In most cases, a neurological exam is normal except for the patient’s history of facial pain. In some cases, the doctor will order blood work to rule out conditions such as lupus or scleroderma, or a CT or MRI scan to look for a tumor or arteriovenous malformation (AVM). These scans may reveal abnormal or elongated blood vessels that provide clues to the source of the pain. For the most part, however, trigeminal neuralgia can be diagnosed on the basis of the symptoms alone.

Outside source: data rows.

(* ===== verification/VectorRun.v ===== *)
(** * The loops of vector.c, in closed form

    What each loop of VectorPrim.v leaves in memory, word by word. *)

From Stdlib Require Import ZArith List Lia Bool.
From S2P Require Import Prelude.
From S2P Require Import Object.
From S2P Require Import Memory.
From S2P Require Import Heap.
From S2P Require Import HeapArg.
From S2P Require Import VectorPrim.
Import ListNotations.

#[local] Opaque MAKE_OBJECT OBJECT_DATUM OBJECT_TYPE.

Definition count {A} (l : list A) : Z := Z.of_nat (length l).

(** Memory with the words [xs] from [a] on. *)
Definition overlay (m : memory) (a : Z) (xs : list Z) : memory :=
  fun x => if (a <=? x) && (x <? a + count xs) then nth (Z.to_nat (x - a)) xs 0 else m x.

Lemma overlay_nil m a x : overlay m a [] x = m x.
Proof. unfold overlay, count. cbn [length]. destruct (Z.leb_spec a x), (Z.ltb_spec x (a + Z.of_nat 0)); cbn [andb]; auto; lia. Qed.

Lemma overlay_cons m a x xs y : overlay m a (x :: xs) y = overlay (store m a x) (a + 1) xs y.
Proof.
  unfold overlay, count, store. cbn [length]. rewrite Nat2Z.inj_succ.
  destruct (Z.leb_spec a y), (Z.ltb_spec y (a + Z.succ (Z.of_nat (length xs)))), (Z.leb_spec (a + 1) y),
    (Z.ltb_spec y (a + 1 + Z.of_nat (length xs))), (Z.eqb_spec y a); cbn [andb]; auto; try lia.
  - replace (Z.to_nat (y - a)) with (S (Z.to_nat (y - (a + 1)))) by lia. reflexivity.
  - subst. rewrite Z.sub_diag. reflexivity.
Qed.

Lemma overlay_inside m a xs i : 0 <= i < count xs -> overlay m a xs (a + i) = nth (Z.to_nat i) xs 0.
Proof.
  intros H. unfold overlay. rewrite (proj2 (Z.leb_le _ _)), (proj2 (Z.ltb_lt _ _)) by lia. cbn [andb].
  f_equal. f_equal. lia.
Qed.

Lemma overlay_outside m a xs x : x < a \/ a + count xs <= x -> overlay m a xs x = m x.
Proof.
  intros H. unfold overlay. destruct (Z.leb_spec a x), (Z.ltb_spec x (a + count xs)); cbn [andb]; auto; lia.
Qed.

(** The words of [m] from [a] on. *)
Definition slice (m : memory) (a n : Z) : list Z := map (fun i => m (a + Z.of_nat i)) (seq 0 (Z.to_nat n)).
Lemma move_runs (right : bool) v1 i j v2 k s : i <= j ->
  exists m,
    (if right then move_right (Z.to_nat (j - i)) (VECTOR_LOC v1 j) (VECTOR_LOC v2 (k + (j - i))) s
     else move_left (Z.to_nat (j - i)) (VECTOR_LOC v1 i) (VECTOR_LOC v2 k) s) = Value tt (set_mem s m)
    /\ (forall x, x < VECTOR_LOC v2 k \/ VECTOR_LOC v2 k + (j - i) <= x -> m x = mem s x)
    /\ (no_clash right v1 i j v2 k -> slice m (VECTOR_LOC v2 k) (j - i) = slice (mem s) (VECTOR_LOC v1 i) (j - i)).
Proof.
  intros H. unfold no_clash.
  assert (At : forall v a, VECTOR_LOC v a = addr v + 1 + a) by (intros; unfold Heap.VECTOR_LOC, MEMORY_LOC; lia).
  rewrite !At. destruct right.
  - destruct (move_right_run (Z.to_nat (j - i)) (addr v1 + 1 + j) (addr v2 + 1 + (k + (j - i))) s) as (m & R & [C _] & N).
    rewrite Z2Nat.id in * by lia. exists m. split; [exact R|]. split.
    + intros x Hx. apply C. lia.
    + intros O. unfold slice. apply map_ext_in. intros x Hx%in_seq. assert (N' := N ltac:(lia) (j - i - Z.of_nat x)).
      replace (addr v2 + 1 + k + Z.of_nat x) with (addr v2 + 1 + (k + (j - i)) - (j - i - Z.of_nat x)) by lia.
      rewrite N' by lia. f_equal. lia.
  - destruct (move_left_run (Z.to_nat (j - i)) (addr v1 + 1 + i) (addr v2 + 1 + k) s) as (m & R & [C _] & N).
    rewrite Z2Nat.id in * by lia. exists m. split; [exact R|]. split; [exact C|].
    intros O. unfold slice. apply map_ext_in. intros x Hx%in_seq. apply N; lia.
Qed.
End Moves.

(** C38: SUBVECTOR-MOVE-RIGHT! and SUBVECTOR-MOVE-LEFT! report the first of the
    end, the start and the destination that is out of range; otherwise they
    change only the destination, and it gets the elements from before the call,
    if source and destination do not overlap or are moved apart in the
    direction of the name. *)
Theorem subvector_move_correct memory_base right s bound v1 xs v2 ys i j k :
  vector_at memory_base (mem s) bound v1 xs -> vector_at memory_base (mem s) bound v2 ys ->
  0 <= i <= BIGGEST_FIXNUM -> 0 <= j <= BIGGEST_FIXNUM -> 0 <= k <= BIGGEST_FIXNUM ->
  let result := subvector_move memory_base right v1 (fixnum i) (fixnum j) v2 (fixnum k) s in
  match move_error (count xs) (count ys) i j k with
  | Some n => result = Exit (Abort (Object.error_bad_range_arg n))
  | None => exists m, result = Value UNSPECIFIC (set_mem s m)
      /\ (forall x, x < VECTOR_LOC memory_base v2 k \/ VECTOR_LOC memory_base v2 k + (j - i) <= x -> m x = mem s x)
      /\ (no_clash memory_base right v1 i j v2 k -> vector_at memory_base m bound v2 (spliced ys k (sub xs i j)))
  end.
Proof.
  intros V1 V2 H1 H2 H3 result.
  assert (R : result = match move_error (count xs) (count ys) i j k with
    | Some n => Exit (Abort (Object.error_bad_range_arg n))
    | None => bind (if right then move_right (Z.to_nat (j - i)) (VECTOR_LOC memory_base v1 j) (VECTOR_LOC memory_base v2 (k + (j - i)))
                    else move_left (Z.to_nat (j - i)) (VECTOR_LOC memory_base v1 i) (VECTOR_LOC memory_base v2 k))
                (fun _ => ret UNSPECIFIC) s end).
  { unfold result, subvector_move. destruct right; cbn [Prim_subvector_move_right];
      unfold Prim_subvector_move_right, Prim_subvector_move_left;
      rewrite (move_prefix_run memory_base s bound v1 xs v2 ys) by assumption; reflexivity. }
  destruct (move_error _ _ _ _ _) as [n|] eqn:E; [exact R|].
  apply move_error_none in E as (E1 & E2 & E3).
  destruct (move_runs memory_base right v1 i j v2 k s E2) as (m & Run & Out & In). exists m. split; [|split; [exact Out|]].
  - rewrite R. unfold bind. destruct right; rewrite Run; reflexivity.
  - intros O. rewrite <- (elements_at memory_base _ _ _ _ i j V1) by lia. rewrite <- (In O).
    apply (vector_at_spliced memory_base (mem s)); auto; lia.
Qed.

(** The end of the destination is computed in a [long]: an index near 2^63,
    which is a bignum, wraps, passes the check, and words outside of the vector
    are overwritten. *)
Lemma subvector_move_wraps memory_base s bound v1 xs v2 ys w move :
  vector_at memory_base (mem s) bound v1 xs -> vector_at memory_base (mem s) bound v2 ys -> 0 < count xs ->
  arg_nonnegative_integer memory_base 5 w s = Value 9223372036854775807 s ->
  SUBVECTOR_MOVE_PREFIX memory_base v1 (fixnum 0) (fixnum 1) v2 w move s
  = move 1 (VECTOR_LOC memory_base v1 0) (VECTOR_LOC memory_base v1 1)
      (VECTOR_LOC memory_base v2 9223372036854775807) (VECTOR_LOC memory_base v2 (-9223372036854775808)) s.
Proof.
  intros V1 V2 N W. unfold SUBVECTOR_MOVE_PREFIX, ARG_VECTOR, bind, HeapArg.CHECK_ARG, ret.
  rewrite (va_type _ _ _ _ _ V1), (va_type _ _ _ _ _ V2), !nonnegative_fixnum, W by lia.
  rewrite (VECTOR_LENGTH_at _ _ _ _ _ s eq_refl V1).
  destruct (Z.gtb_spec 1 (count xs)); [lia|]. cbn [Z.gtb Z.compare].
  rewrite (VECTOR_LENGTH_at _ _ _ _ _ s eq_refl V2).
  change (slong (9223372036854775807 + (1 - 0))) with (-9223372036854775808).
  assert (0 <= count ys) by (unfold count; lia).
  destruct (Z.gtb_spec (-9223372036854775808) (count ys)); [lia | reflexivity].
Qed.

(** ** A small heap *)

Module Example.

(** The vector of 7, 8 and 9 at the address 100. *)
Definition heap : machine :=
  mk_machine (fun x => if x =? 100 then MAKE_OBJECT TC_MANIFEST_VECTOR 3
                       else if (101 <=? x) && (x <=? 103) then fixnum (x - 94) else 0)
    104 0 1000 true.
Definition vector : Z := MAKE_OBJECT TC_VECTOR 100.
Definition contents : blocks := fun x => if x =? 100 then Some (Marked 3) else None.

Lemma vector_here : vector_at 0 (mem heap) (Free heap) vector [fixnum 7; fixnum 8; fixnum 9].
Proof. constructor; try (vm_compute; reflexivity); vm_compute; discriminate. Qed.

Lemma heap_room n : 0 <= n <= 896 -> room 0 heap n.
Proof. intros H. constructor; cbn [heap heap_start Free heap_alloc_limit]; lia. Qed.

Lemma contents_typed : typed 0 contents heap.
Proof.
  assert (Only : forall a k, contents a = Some k -> a = 100 /\ k = Marked 3).
  { unfold contents. intros a k. destruct (Z.eqb_spec a 100); [|discriminate]. intros [= <-]. auto. }
  constructor; try reflexivity.
  - intros a k [-> ->]%Only. split; [lia|]. split; [vm_compute; reflexivity|].
    intros i Hi. assert (i = 1 \/ i = 2 \/ i = 3) as [-> | [-> | ->]] by lia; vm_compute; exact I.
  - intros a k [-> ->]%Only. cbn. lia.
  - intros a b k k' [-> _]%Only [-> _]%Only H. congruence.
  - cbn. lia.
Qed.

Lemma vector_ok : ok 0 contents vector.
Proof. exists 3. left. reflexivity. Qed.

End Example.
Import Example.

Lemma primitives_type_safe_witness :
  match perform 0 1000 (SUBVECTOR_TO_LIST vector (fixnum 1) (fixnum 3)) heap with
  | Value v s' => exists blk', extends contents blk' /\ typed 0 blk' s' /\ ok 0 blk' v
  | Exit (Abort _) => True
  | Exit _ => False
  end.
Proof.
  apply (primitives_type_safe 0 contents heap 1000).
  - exact contents_typed.
  - repeat constructor. exact vector_ok.
  - repeat constructor.
  - vm_compute. reflexivity.
Defined.

Lemma list_vector_round_trip_witness : exists l s1 v' s2,
  Prim_subvector_to_list 0 vector (fixnum 1) (fixnum 3) heap = Value l s1
  /\ list_at 0 (mem s1) (Free s1) l [fixnum 8; fixnum 9]
  /\ Prim_list_to_vector 0 3 l s1 = Value v' s2
  /\ vector_at 0 (mem s2) (Free s2) v' [fixnum 8; fixnum 9]
  /\ Free heap <= OBJECT_ADDRESS 0 v'
  /\ forall x, x < Free heap -> mem s2 x = mem heap x.
Proof.
  apply (list_vector_round_trip 0 3 heap vector [fixnum 7; fixnum 8; fixnum 9] 1 3).
  - exact vector_here.
  - lia.
  - vm_compute. discriminate.
  - apply heap_room. lia.
  - cbn. lia.
Defined.

(** Moving the last two elements one to the left. *)
Lemma subvector_move_correct_witness : exists m,
  subvector_move 0 false vector (fixnum 1) (fixnum 3) vector (fixnum 0) heap = Value UNSPECIFIC (set_mem heap m)
  /\ vector_at 0 m (Free heap) vector [fixnum 8; fixnum 9; fixnum 9].
Proof.
  destruct (subvector_move_correct 0 false heap (Free heap) vector _ vector _ 1 3 0 vector_here vector_here
              ltac:(lia) ltac:(lia) ltac:(lia)) as (m & R & _ & V).
  exists m. split; [exact R|]. apply V. right. right. vm_compute. discriminate.
Defined.
Lemma few_levels_step e l s l' s' : few_levels s -> step e l s = Goto l' s' -> few_levels s'.
Proof using Type.
  clear gap bytes table bounded. intros F H. destruct s as [st de ta le ou ins inc sty cs q c se]. unfold few_levels in *. cbn [outer_levels] in F.
  destruct l; ssf_unfold; ssf_cases H; try discriminate; injection H as <- <-; ssf_unfold; auto; cbn [length] in *; try lia.
  all: match goal with C : (_ =? 100) = false |- _ => apply Z.eqb_neq in C; cbn [length] in C; lia end.
Qed.

(** [s] at [l] is where the whole parse has come to when the parse of a piece
    is done in [s1]. *)
Record at_cut (b : Z) (l : ssf_label) (s s1 : ssf_state) : Prop := {
  cu_start : ssf_start s = ptr b;
  cu_depth : ssf_depth s = ssf_depth s1;
  cu_target : target_depth s = target_depth s1;
  cu_quoted : quoted s = false;
  cu_string : in_string s = in_string s1;
  cu_levels : few_levels s;
  cu_label :
    match l with
    | next_char | start_atom => in_comment s = 0 /\ in_comment s1 = 0 /\ in_string s1 = -1 /\ quoted s1 = false
    | start_quoted => in_comment s = 0 /\ in_comment s1 = 0 /\ in_string s1 = -1 /\ quoted s1 = true
    | start_in_string => in_comment s = 0 /\ in_comment s1 = 0 /\ in_string s1 <> -1 /\ quoted s1 = false
    | start_quoted_in_string => in_comment s = 0 /\ in_comment s1 = 0 /\ in_string s1 <> -1 /\ quoted s1 = true
    | in_comment_1 => in_comment s1 = 1 /\ comment_style s = comment_style s1 /\ comment_start s = comment_start s1
    | in_comment_2 => in_comment s1 = 2 /\ comment_style s = comment_style s1 /\ comment_start s = comment_start s1 /\ harmless (the_sentry s) = true
    | in_comment_3 => in_comment s1 = 3 /\ comment_style s = comment_style s1 /\ comment_start s = comment_start s1
    | not_in_comment => False
    end
}.

(** The last step of a piece. *)
Lemma cut_done b c i l s s1 : 0 <= i <= b -> b <= c -> bound + b < 2 ^ 57 -> middle i l s -> few_levels s -> step b l s = Done s1 ->
  ssf_start s1 = ptr b -> target_depth s1 <> 0 ->
  exists l' s', (forall s3, runs c l s s3 -> runs c l' s' s3) /\ at_cut b l' s' s1.
Proof using gap bounded.
  intros Hi Hc Hb [A Q D T L] F H E N. destruct s as [st de ta le ou ins inc sty cs q ch se]. cbn [ssf_start quoted ssf_depth target_depth] in A, Q, D, T.
  subst st q. set (s := mk_ssf (ptr i) de ta le ou ins inc sty cs false ch se).
  assert (Here : ptr i = ptr b -> forall q', (exists inc', s1 = set_quoted (set_in_comment s inc') q') ->
    (match l with
     | next_char | start_atom => in_comment s1 = 0 /\ q' = false
     | start_quoted | start_quoted_in_string => in_comment s1 = 0 /\ q' = true
     | start_in_string => in_comment s1 = 0 /\ q' = false
     | in_comment_1 => in_comment s1 = 1 | in_comment_2 => in_comment s1 = 2 | in_comment_3 => in_comment s1 = 3
     | not_in_comment => False end) ->
    exists l' s', (forall s3, runs c l s s3 -> runs c l' s' s3) /\ at_cut b l' s' s1).
  { intros Eb q' [inc' ->] X. exists l, s. split; [auto|]. subst s. ssf_unfold.
    destruct l; constructor; ssf_unfold; cbn [label_ok] in L; unfold in_a_comment in L; ssf_unfold; intuition (auto; try lia). }
  assert (Sm : ptr i = ptr b <-> i = b) by apply (ptr_inj gap_start gap_length gap).
  destruct l; cbn [label_ok being_read] in L, D; unfold in_a_comment in L; subst s; ssf_unfold; rewrite ?move_right_ptr, ?right_end_ptr in H by exact gap;
    ssf_cases H; try discriminate; injection H as <-; ssf_unfold; try (exfalso; apply N; apply Z.eqb_eq; assumption).
  all: try (first [apply (Here E false) | apply (Here E true)];
    [first [exists inc; reflexivity | exists 1; reflexivity | exists 2; reflexivity | exists 3; reflexivity] | first [reflexivity | intuition auto]]; fail).
  all: try (apply (Here E true); [exists inc; reflexivity | intuition auto]; fail).
  exists start_quoted, (step_right gap_start gap_end (mk_ssf (ptr i) de ta le ou ins inc sty cs false ch se)). split.
  - intros s3. apply runs_same_step. ssf_unfold. rewrite ?move_right_ptr, ?right_end_ptr by exact gap.
    positions. destruct (Z.leb_spec c i); [lia|]. rewrite C0. reflexivity.
  - constructor; ssf_unfold; rewrite ?move_right_ptr by exact gap; intuition auto.
Qed.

Since the goal is pain relief, TN treatment usually begins with medications known to be effective against nerve pain, including anti-spasmodic, anti-epileptic (anticonvulsant), and tricyclic anti-depressant drugs, since these quiet down hyperactive nerves and dull pain signals from the trigeminal nerve. Carbamazepine is the first line drug used by many physicians to treat trigeminal neuralgia. Failure to obtain relief of pain often prompts the physician to search for other causes than trigeminal neuralgia. The effects of carbamazepine are known to decrease over time. Baclofen is a muscle relaxant which is often more effective when used with an anticonvulsant such as carbamazepine or phenytoin. Oxcarbazepine is a newer medication that is related to carbamazepine, with fewer side effects. Furthermore, medications such as gabapentin/pregabalin or Tricyclic anti-depressants (amitriptyline/nortriptyline) can be used.

Patients sometimes try complementary and alternative medicine (CAM) approaches, either alone or in conjunction with prescription medications. CAM treatments include acupuncture, acupressure, vitamin therapy, and electrical stimulation of the nerves.

When medical therapy loses effectiveness over time, there are several minimally invasive percutaneous approaches for treatment. These can include vascular decompression, radiofrequency which involves destruction of part of the nerve, or neuromodulation suppressing the pain signal to the skin.